Now that you can see the dependency relations as a graph, do you notice any problems with the parsing? Did spaCy make any mistakes in connecting the various elements of the sentence?

# Named Entity Recognition

Whenever spaCy finds a token that looks like a proper noun, it tags it as a predicted named entity. "Predicted," because each spaCy language model has a trained classifier that makes predictions of whether or not a token might be a named entity and also what type of entity it is (e.g., an organization, a country, or something else.

The IOB tagging method is a a straightforward way of notating the status of tokens. Tokens can have one of the following four statuses:

| TAG | ID | DESCRIPTION                           |
|:-----:|:----:|:---------------------------------------:|
| I   | 1  | Token is inside an entity.            |
| O   | 2  | Token is outside an entity.           |
| B   | 3  | Token begins an entity.               |
|     | 0  | No entity tag is set (missing value). |

In [163]:
text='''We’re bringing the celebration of Syracuse University’s 150 years of impact to Chicago'''
doc = nlp(text)
type(doc.ents)

tuple

In [164]:
# So the list of entities is a tuple, which means we should be able to slice it.
doc.ents[0]

Syracuse University’s

In [165]:
# We can iterate through all of the entities in the document.
for ent in doc.ents:
    print("{}, [{},{}), {}".format(ent.text, ent.start_char, ent.end_char, ent.label_))
    
    # For each entity, we can also access each entity as a span and 
    # iterate through its tokens
    for token in ent.as_doc():        
        print("    {} {} {}".format(token, token.ent_iob_, token.ent_type_))

Syracuse University’s, [34,55), ORG
    Syracuse B ORG
    University I ORG
    ’s I ORG
150 years, [56,65), DATE
    150 B DATE
    years I DATE
Chicago, [79,86), GPE
    Chicago B GPE


# Checkpoint! - Write the starting and ending characters of "Chicago" on the board

Notice that for each of the three entities above, there's a numeric expression that shows the start and end of the character span where the entities can be found in the original string. Write the two numbers for "Chicago" on the white board.

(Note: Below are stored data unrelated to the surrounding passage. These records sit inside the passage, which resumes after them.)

(** ** Thermal sample *)

Inductive GpuThermalUnavailableReason :=
| ReasonNone | NvmlInitializationFailed | GpuUuidInvalid | DeviceHandleFailed
| TemperatureQueryFailed | TlimitFieldQueryFailed | TargetTlimitFieldFailed
| SlowdownTlimitFieldFailed | TargetTlimitTypeInvalid | SlowdownTlimitTypeInvalid
| FieldQueryClockInvalid | FieldTimestampInvalidOrStale | ClockEventQueryFailed
| TemperatureValueInvalid | MonotonicClockInvalid | TlimitConversionInvalid
| NvmlShutdownFailed | CudaProbeDisabled | ReasonOther (n : Z).

#[export] Instance thermal_reason_eq_dec : EqDecision GpuThermalUnavailableReason.
Proof. solve_decision. Defined.

Record GpuThermalSample := mkThermal {
  gts_available : bool;
  gts_unavailable_reason : GpuThermalUnavailableReason;
  gts_captured_monotonic_milliseconds : Z;
  gts_current_celsius : Z;
  gts_reported_target_celsius : option Z;
  gts_reported_slowdown_celsius : option Z;
  gts_thermal_throttling : bool;
  gts_power_brake_slowdown : bool;
}.

Definition default_GpuThermalSample : GpuThermalSample :=
  mkThermal false ReasonNone 0 0 None None false false.

Definition gpu_thermal_unavailable_reason_name (reason : GpuThermalUnavailableReason) : string :=
  match reason with
  | ReasonNone => "none"
  | NvmlInitializationFailed => "nvml_initialization_failed"
  | GpuUuidInvalid => "gpu_uuid_invalid"
  | DeviceHandleFailed => "nvml_device_handle_failed"
  | TemperatureQueryFailed => "nvml_temperature_query_failed"
  | TlimitFieldQueryFailed => "nvml_tlimit_field_query_failed"
  | TargetTlimitFieldFailed => "nvml_target_tlimit_field_failed"
  | SlowdownTlimitFieldFailed => "nvml_slowdown_tlimit_field_failed"
  | TargetTlimitTypeInvalid => "nvml_target_tlimit_type_invalid"
  | SlowdownTlimitTypeInvalid => "nvml_slowdown_tlimit_type_invalid"
  | FieldQueryClockInvalid => "nvml_field_query_clock_invalid"
  | FieldTimestampInvalidOrStale => "nvml_field_timestamp_invalid_or_stale"
  | ClockEventQueryFailed => "nvml_clock_event_query_failed"
  | TemperatureValueInvalid => "nvml_temperature_value_invalid"
  | MonotonicClockInvalid => "monotonic_clock_invalid"
  | TlimitConversionInvalid => "nvml_tlimit_conversion_invalid"
  | NvmlShutdownFailed => "nvml_shutdown_failed"
  | CudaProbeDisabled => "cuda_probe_disabled"
  | ReasonOther _ => "unknown"
  end.

Definition nvml_field_timestamps_are_fresh
    (first second query_start query_end maximum_age : Z) : bool :=
  if (first =? 0) || (second =? 0) || (query_start =? 0) || (query_end <? query_start) ||
     (maximum_age =? 0) then false
  else
    let earliest := if maximum_age <? query_start then query_start -64 maximum_age else 0 in
    (earliest <=? first) && (first <=? query_end) &&
    (earliest <=? second) && (second <=? query_end) &&
    ((if second <=? first then first -64 second else second -64 first) <=? maximum_age).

In the output shown above, ORG and DATE are pretty clear, but what does GPE stand for? Do a web search on "spacy GPE" to find out.

In [166]:
# The displacy module can also provide a graphical view of the named entities:
from spacy import displacy
displacy.render(doc, style="ent", jupyter=True)

In [169]:
# Now write or find another sentence that contains some named entities.

# 5.23: Assign a new sentence containing some entities into a text variable.
text_var2 = "Ther is nothing wrong with Tesla's new electric car in Atlanta's show tonight"

In [170]:
# 5.24: Tokenize the sentence.
doc_new=nlp(text_var2)
for ent in doc_new.ents:
    print("{}, [{},{}), {}".format(ent.text, ent.start_char, ent.end_char, ent.label_))
    
    # For each entity, we can also access each entity as a span and 
    # iterate through its tokens
    for token in ent.as_doc():        
        print("    {} {} {}".format(token, token.ent_iob_, token.ent_type_))

Tesla, [27,32), ORG
    Tesla B ORG
Atlanta, [55,62), GPE
    Atlanta B GPE
tonight, [70,77), TIME
    tonight B TIME


In [171]:
# 5.24: Generate a displacy graphic with the named entities.
from spacy import displacy
displacy.render(doc_new, style="ent", jupyter=True)

# Word Vectors

Word vectors are numeric representations of words in multidimensional space. Notable implementations of word vectors include GloVe, a technique that obtains vectors from a large word co-occurence matrix developed from a corpus, and Word2vec, an predictive neural network training process that does repetitive, incremental training over strings of tokens in a corpus. Word vectors have the interesting property that semantically similar words appear close to each other in multidimensional space. Given any two word vectors, we can calculate the similarity (or distance) between them.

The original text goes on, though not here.